An Assessment of Corporate Governance and Firm Performance: Empirical Evidence From Selected Listed Companies in Nigeria
CHAPTER ONE
Research Objectives
To determine the effect of corporate governance on the performance of firms listed on the NSE.
CHAPTER TWO
LITERATURE REVIEW
Introduction
The theories that help in the understanding of the theory of corporate governance as a concept, corporate governance structures and the empirical literature on corporate governance effect on financial health are discussed in this chapter. The importance of this section is to identify the potential knowledge gaps on the studies already conducted on corporate governance structures and financial performance as the main variables.
Theoretical Foundation
Literature review basically identifies and examines the work done by other researchers and scholars concerning the impact of corporate governance on the banks’ financial health. This review provided a detailed knowledge of what has been done and provided a platform upon which the findings were interpreted and also to overcome the previous studies’ limitations. The following section described and discussed the different theories such as Stakeholder and Agency Theory.
CHAPTER THREE
RESEARCH METHODOLOGY
Introduction
This chapter contains facts about the research, population and sample that was selected for the study. Data collection, data analysis and presentation criteria that was employed in the study are highlighted in this chapter.
CHAPTER FOUR
DATA ANALYIS, FINDINGS AND DISCUSSIONS
Introduction
The chapter presents the analysis, findings and discusions on the data collected in relation to the effect of corporate governance on the performance of firms listed on the Nigerian Stock Exchange. The primary data was acquired from the senior level managers and board of directors of all listed firms by use of using semi structured questionaires.The data was analysed using descriptive methods such as frequencies, standard deviations, means and percentages and then presented using tables and figures. SPSS was used to run the regression analysis to ascertain the impact of corporate governance on organisational performance.
CHAPTER FIVE
SUMMARY, CONCLUSION AND RECOMMENDATIONS
Introduction
The study’s summary, conclusion and recommendations are presented in this chapter. The study’s objective was to establish the impact of corporate governance on the performance of firms at the NSE listing. The chapter also presents recommendations for practice and policy as well as suggestions for future studies.
Summary of Findings
The study’s objective was to explore the effect of corporate governance on the performance of firms listed in the NSE . In order to establish the effect of corporate governance on the performance, regression analysis using SPSS. The components of corporate governance that were considered are: board diversity, board size, number of committees and number of meetings and board independence.

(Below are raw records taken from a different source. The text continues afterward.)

End FilterCompose.

(** ** The drawn polygon and the Historical Trends section *)

Module DrawingFacts.
Import Drawing.

Lemma handle_invariant returned st :
  (polygon st <> None <-> polygon_updated st = Some true) ->
  (polygon (handle returned st) <> None
   <-> polygon_updated (handle returned st) = Some true).
Proof.
  intros I. unfold handle.
  destruct returned as [[[|first rest]|]|]; try exact I; simpl.
  - destruct (polygon st) eqn:E; [|rewrite E; exact I].
    simpl. split; [congruence | discriminate].
  - split; [reflexivity | discriminate].
  - destruct (polygon st) eqn:E; [|rewrite E; exact I].
    simpl. split; [congruence | discriminate].
Qed.

(** X9.  Whatever the map returns from run to run, starting from a session
    without the two keys: a polygon is in the session exactly when
    [polygon_updated] is [True] there; and handling the same return a
    second time changes nothing. *)
Theorem polygon_is_there_iff_flag_is_set :
  forall returns,
    let st := fold_left (fun st returned => handle returned st)
                        returns initial in
    (polygon st <> None <-> polygon_updated st = Some true)
    /\ forall returned, handle returned (handle returned st)
                        = handle returned st.
Proof.
  intros returns.
  assert (I : forall st0,
    (polygon st0 <> None <-> polygon_updated st0 = Some true) ->
    let st := fold_left (fun st returned => handle returned st) returns st0 in
    polygon st <> None <-> polygon_updated st = Some true).
  { induction returns as [|r returns IH]; intros st0 H0; simpl; [exact H0|].
    apply IH, handle_invariant, H0. }
  intros st. split.
  - apply I. simpl. split; [congruence | discriminate].
  - intros returned. unfold handle.
    destruct returned as [[[|first rest]|]|]; try reflexivity;
      destruct (polygon st) eqn:E; simpl; try rewrite E; reflexivity.
Qed.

The study established that smaller boards improve the performance of the firm although larger size boards are more capable in the provision of resources.. The study further established that boards of firms listed at the NSE are diverse in terms of gender and that the appointment of board members considers a mix of skills required in the stewardship of the organization such as education and industry experience. The study also established that the boards of firms listed at the NSE are independent since there were more non- executive than the Executive and therefore adds value to the firms since they have attachment to the firms. Further, the study found out that the existence of independent committees and the number of board meetings held annually enhances the organization’s financial performance .
Regression findings revealed a strong association (R= 0.723) exists between corporate governance and financial performance with corporate governance accounting for 52.3% of the total variance in firms performance. Further, the study established that corporate governance components.
Conclusion
It can be concluded from the findings that a strong association exists between corporate governance and the firm performance of the firms at the NSE listing. Corporate governance accounts for 52.3% of firm performance of the companies at the NSE listing. It also concludes that corporate governance components (board size, board independence, board diversity, number of committees, number of meetings) have positive and strong impact on the performance of listed firms.
Policy Recommendations
The study found out that board diversity, number of committees and number of meetings affects firm performance positively. This study therefore recommends that the shareholders should promote board diversity, promote independence of audit committees and increase the frequency of the board meetings as this translate to improved firm performance. The study also established that number of non-executive (independent) directors and the affects firm performance of listed companies positively. The study therefore recommends that the shareholders of listed firms should keep the number of independent directors higher than the insiders as this allow them to make appropriate and non-partisan decisions.
Limitations of the Study
Company information is confidential and proprietary. Most of the respondents did not want to give out information fearing that it might be used to create a negative perception about their banks. This was handled by the researcher through giving assurance to them that the information would be handled with confidence and only be utilized for the intended purpose.
The accuracy of the results of this study was largely based on the respondents’ opinions about the effect of corporate governance on the performance of firms at the NSE listing. The researchers seeking clarifications from the respondents on any weird responses. Lastly, the study faced the challenge resources and time thus limiting the scope of the study. This led to delays in the delivery and picking of the questionnaires.
Suggestions for Future Studies
Arising from this study, studies on the effect of corporate governance on the performance of firm listed at the NSE should be explored. In future, other determinants of the firm performance should be investigated as corporate governance mechanisms could only account 52.3% of the total variance in firms’ performance. In future, a research aimed at evaluating how the quality of corporate governance influence the satisfaction of the key stakeholders for firms listed at the NSE should be conducted.